SAN DIEGO, May 23, 2016 -- Janssen Research & Development, LLC (Janssen) Phase 3 data presented for the first time at Digestive Disease Week® 2016 showed that a significantly greater proportion of adult patients with moderate to severe Crohn's disease receiving STELARA®(ustekinumab) subcutaneous (SC) maintenance therapy were in clinical remission at one year. The Phase 3 IM-UNITI maintenance study, which evaluated 388 patients who achieved clinical response eight weeks after a single intravenous infusion of STELARA® in the UNITI-1 and UNITI-2 Phase 3 induction studies, showed that 53 percent of patients receiving a STELARA® 90 mg SC injection every eight weeks (Q8W) and 49 percent of patients receiving a STELARA® 90 mg SC injection every 12 weeks (Q12W) were in clinical remission at week 44, the study's primary endpoint, compared with 36 percent of patients receiving placebo (P = 0.005 and P = 0.040, respectively). Clinical remission was defined by a Crohn's Disease Activity Index (CDAI) score of less than 150 points; CDAI is a symptom-based disease assessment tool commonly used in clinical trials to quantify Crohn's disease activity.
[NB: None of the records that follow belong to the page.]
(** C6.  The server's transport is [wrtc] (the [require('wrtc')] at the
    head of the file), on which [sender.track] is set as soon as
    [replaceTrack] has been called.  Over it, in every registry reached
    from the empty one by creating, closing and renegotiating
    connections and by ICE events:
    - any two registered connections [A] and [B] that both have a video
      transceiver have [videoMap] entries for each other;
    - every registered connection has a video transceiver when the
      server runs with [enableVideo];
    - every [videoMap] entry names a registered connection;
    - after [close] on [x], no remaining connection is [x] or has a
      [videoMap] or [audioMap] entry for [x]. *)
Theorem track_routing (serverOptions : ServerOptions) (ops : list Op)
    (connections : list WebRTCConnection) :
  prompt ->
  applyAll serverOptions ops [] = Some connections ->
  (forall A B, A ∈ connections -> B ∈ connections -> A <> B ->
     is_Some (video A) -> is_Some (video B) ->
     is_Some (videoMap A !! id B) /\ is_Some (videoMap B !! id A))
  /\ (enableVideo serverOptions = Some true ->
      forall A, A ∈ connections -> is_Some (video A))
  /\ (forall Y j, Y ∈ connections -> is_Some (videoMap Y !! j) ->
        exists X, X ∈ connections /\ id X = j)
  /\ (forall x Y, Y ∈ closeConnection x connections ->
        id Y <> x /\ videoMap Y !! x = None /\ audioMap Y !! x = None).
Proof.
  intros Hp Hrun.
  destruct (routes_of_registry serverOptions ops connections Hrun)
    as (Hown & Hpairs & Hnamed).
  split; [|split; [|split]].
  - intros A B HA HB Hne HvA HvB.
    apply list_elem_of_In in HA, HB.
    destruct (ForallOrdPairs_In Hpairs A B HA HB) as [Heq|[Hab|Hba]].
    + contradiction.
    + destruct (Hab HvA HvB) as [H1 H2]. auto.
    + destruct (Hba HvB HvA) as [H1 H2]. auto.
  - intros Hv A HA. rewrite Forall_forall in Hown.
    apply (Hown A); [exact HA | rewrite Hv; reflexivity].
  - exact (Hnamed Video).
  - intros x Y HY. unfold closeConnection in HY.
    destruct (getConnection x connections) as [c|] eqn:Hget.
    + apply getConnection_Some in Hget as [_ Hid].
      apply elem_of_onClosed in HY as (Y0 & _ & Hne & ->).
      change (id (close c)) with (id c) in *. rewrite Hid in *.
      split; [exact Hne|]. split; apply lookup_delete_eq.
    + apply getConnection_None in Hget.
      assert (Hno : forall k, routes k Y !! x = None).
      { intros k. destruct (routes k Y !! x) eqn:Hx; [|reflexivity].
        exfalso. apply Hget.
        destruct (Hnamed k Y x HY) as (X & HX & <-); [rewrite Hx; eauto|].
        unfold ids. apply list_elem_of_In, in_map, list_elem_of_In, HX. }
      split; [|split; [apply (Hno Video) | apply (Hno Audio)]].
      intros Hid. apply Hget. unfold ids. rewrite <- Hid.
      apply list_elem_of_In, in_map, list_elem_of_In, HY.
Qed.

End Routing.

(** Two connections with video, then the first one closes: each had a
    [videoMap] entry for the other, and the one that remains has none
    left. *)
Lemma track_routing_witness :
  let opts := mkOptions None (Some true) in
  let a := "AAAAAAAAAAAAAAAAAAAAAAAA" in
  let b := "BBBBBBBBBBBBBBBBBBBBBBBB" in
  exists A B,
    @applyAll promptTransport opts [Create 0 a DNull; Create 5 b DNull] []
    = Some [A; B]
    /\ id A = a /\ id B = b
    /\ (is_Some (videoMap A !! id B) /\ is_Some (videoMap B !! id A))
    /\ (forall Y, Y ∈ closeConnection a [A; B] ->
          id Y <> a /\ videoMap Y !! a = None /\ audioMap Y !! a = None).
Proof.
  intros opts a b.
  assert (Hp : @prompt promptTransport) by (intros t; eexists; reflexivity).
  destruct (@applyAll promptTransport opts [Create 0 a DNull; Create 5 b DNull] [])
    as [[|A [|B [|? ?]]]|] eqn:Hrun; try (vm_compute in Hrun; discriminate).
  assert (HidA : id A = a) by (vm_compute in Hrun; injection Hrun as <- _; reflexivity).
  assert (HidB : id B = b) by (vm_compute in Hrun; injection Hrun as _ <-; reflexivity).
  destruct (@track_routing promptTransport opts [Create 0 a DNull; Create 5 b DNull]
              [A; B] Hp Hrun) as (Hsym & Hvideo & _ & Hclose).
  exists A, B. split; [reflexivity|]. split; [exact HidA|]. split; [exact HidB|].
  split.
  - apply Hsym.
    + apply list_elem_of_here.
    + apply list_elem_of_further, list_elem_of_here.
    + intros Heq. rewrite Heq, HidB in HidA. discriminate HidA.
    + apply (Hvideo eq_refl). apply list_elem_of_here.
    + apply (Hvideo eq_refl). apply list_elem_of_further, list_elem_of_here.
  - intros Y HY. exact (Hclose a Y HY).
Defined.

Section Renegotiation.

Context `{T : Transport}.

Lemma putConnection_getConnection (c c' : WebRTCConnection)
    (connections : list WebRTCConnection) :
  getConnection (id c') connections = Some c ->
  getConnection (id c') (putConnection c' connections) = Some c'.
Proof.
  unfold getConnection.
  induction connections as [|h rest IH]; simpl; [discriminate|].
  destruct (hasId (id c') h) eqn:Hh; simpl.
  - intros _. unfold hasId. rewrite String.eqb_refl. reflexivity.
  - rewrite Hh. assumption.
Qed.

(** C8.  A renegotiation round, however it ends, leaves the connection's
    [audio] and [video] transceivers, its [audioMap] and [videoMap] and
    the transceivers of its peer connection as they were.  When it
    succeeds, the local description is the offer [createOffer] has just
    produced, and in the registry every connection keeps its identifier,
    transceivers and routing tables. *)
Theorem renegotiation_keeps_routes (now : Z) (c : WebRTCConnection) :
  let c' := outcome (reconnect now c) in
  (audio c' = audio c /\ video c' = video c
   /\ audioMap c' = audioMap c /\ videoMap c' = videoMap c
   /\ transceivers (peerConnection c') = transceivers (peerConnection c))
  /\ (forall c1, reconnect now c = Normal c1 ->
        exists offer,
          createOffer (peerConnection c) = Some offer
          /\ localDescription (peerConnection c1) = Some offer)
  /\ (forall connections connections',
        getConnection (id c) connections = Some c ->
        reconnectConnection now (id c) connections = Normal connections' ->
        Forall2 sameRouting connections connections'
        /\ exists c1, getConnection (id c) connections' = Some c1
                      /\ reconnect now c = Normal c1).
Proof.
  unfold reconnect, doOffer.
  destruct (createOffer (peerConnection c)) as [offer|] eqn:Hoffer.
  - destruct (acceptsLocalDescription (peerConnection c) offer) eqn:Haccept.
    + split; [repeat split|]. split.
      * intros c1 [= <-]. exists offer. split; reflexivity.
      * intros connections connections' Hget. unfold reconnectConnection.
        rewrite Hget. unfold reconnect, doOffer. rewrite Hoffer, Haccept.
        intros [= <-].
        match goal with
        | |- context [putConnection ?c1 connections] => set (c1' := c1)
        end.
        assert (Hsame : sameRouting c c1').
        { split; [reflexivity|]. intros [|]; split; reflexivity. }
        split; [eapply putConnection_same; eassumption|].
        exists c1'. split; [|reflexivity].
        apply (putConnection_getConnection c c1'). assumption.
    + split; [repeat split|]. split; [discriminate|].
      intros connections connections' Hget. unfold reconnectConnection.
      rewrite Hget. unfold reconnect, doOffer. rewrite Hoffer, Haccept. discriminate.
  - split; [repeat split|]. split; [discriminate|].
    intros connections connections' Hget. unfold reconnectConnection.
    rewrite Hget. unfold reconnect, doOffer. rewrite Hoffer. discriminate.
Qed.

(** The value of [enableAudio] never reaches [setupStreams]. *)
Lemma enableAudio_unused (i : ChannelId) (a a' v : option bool)
    (connections : list WebRTCConnection) (u : Data) :
  constructor i (mkOptions a v) connections u
  = constructor i (mkOptions a' v) connections u.
Proof. reflexivity. Qed.

End Renegotiation.

(** A renegotiation of the second of two connections. *)
Lemma renegotiation_keeps_routes_witness :
  let opts := mkOptions None (Some true) in
  let a := "AAAAAAAAAAAAAAAAAAAAAAAA" in
  let b := "BBBBBBBBBBBBBBBBBBBBBBBB" in
  exists connections B connections',
    @applyAll promptTransport opts [Create 0 a DNull; Create 5 b DNull] []
    = Some connections
    /\ getConnection b connections = Some B
    /\ @reconnectConnection promptTransport 900 b connections = Normal connections'
    /\ Forall2 sameRouting connections connections'.
Proof.
  intros opts a b. eexists. eexists. eexists.
  split; [vm_compute; reflexivity|].
  split; [vm_compute; reflexivity|].
  split; [vm_compute; reflexivity|].
  match goal with
  | |- Forall2 _ ?cs ?cs' =>
      match cs with
      | [_; ?B] =>
          refine (proj1 (proj2 (proj2
            (@renegotiation_keeps_routes promptTransport 900 B)) cs cs' _ _))
      end
  end; vm_compute; reflexivity.
Defined.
Applications seeking approval of STELARA® for the treatment of moderately to severely active Crohn's disease are currently under review in the United States and Europe. STELARA®, approved for the treatment of moderate to severe plaque psoriasis and active psoriatic arthritis in many countries, is a novel biologic therapy that targets interleukin (IL)-12 and IL-23 cytokines, which are believed to play a role in immune-mediated diseases, including Crohn's disease.

"The totality of the induction and maintenance data over the course of one year show the potential of this biologic therapy in inducing and maintaining a clinically relevant therapeutic effect in patients with moderate to severe Crohn's disease," said William Sandborn, M.D., Chief, Division of Gastroenterology, and Professor of Medicine, University of California, San Diego, and study investigator. "The results of this comprehensive Phase 3 program-which included anti-tumor necrosis factor (TNF)-alpha naïve, exposed and failure patients-demonstrate the potential of STELARA® to provide significant benefit for patients in need of an effective therapy."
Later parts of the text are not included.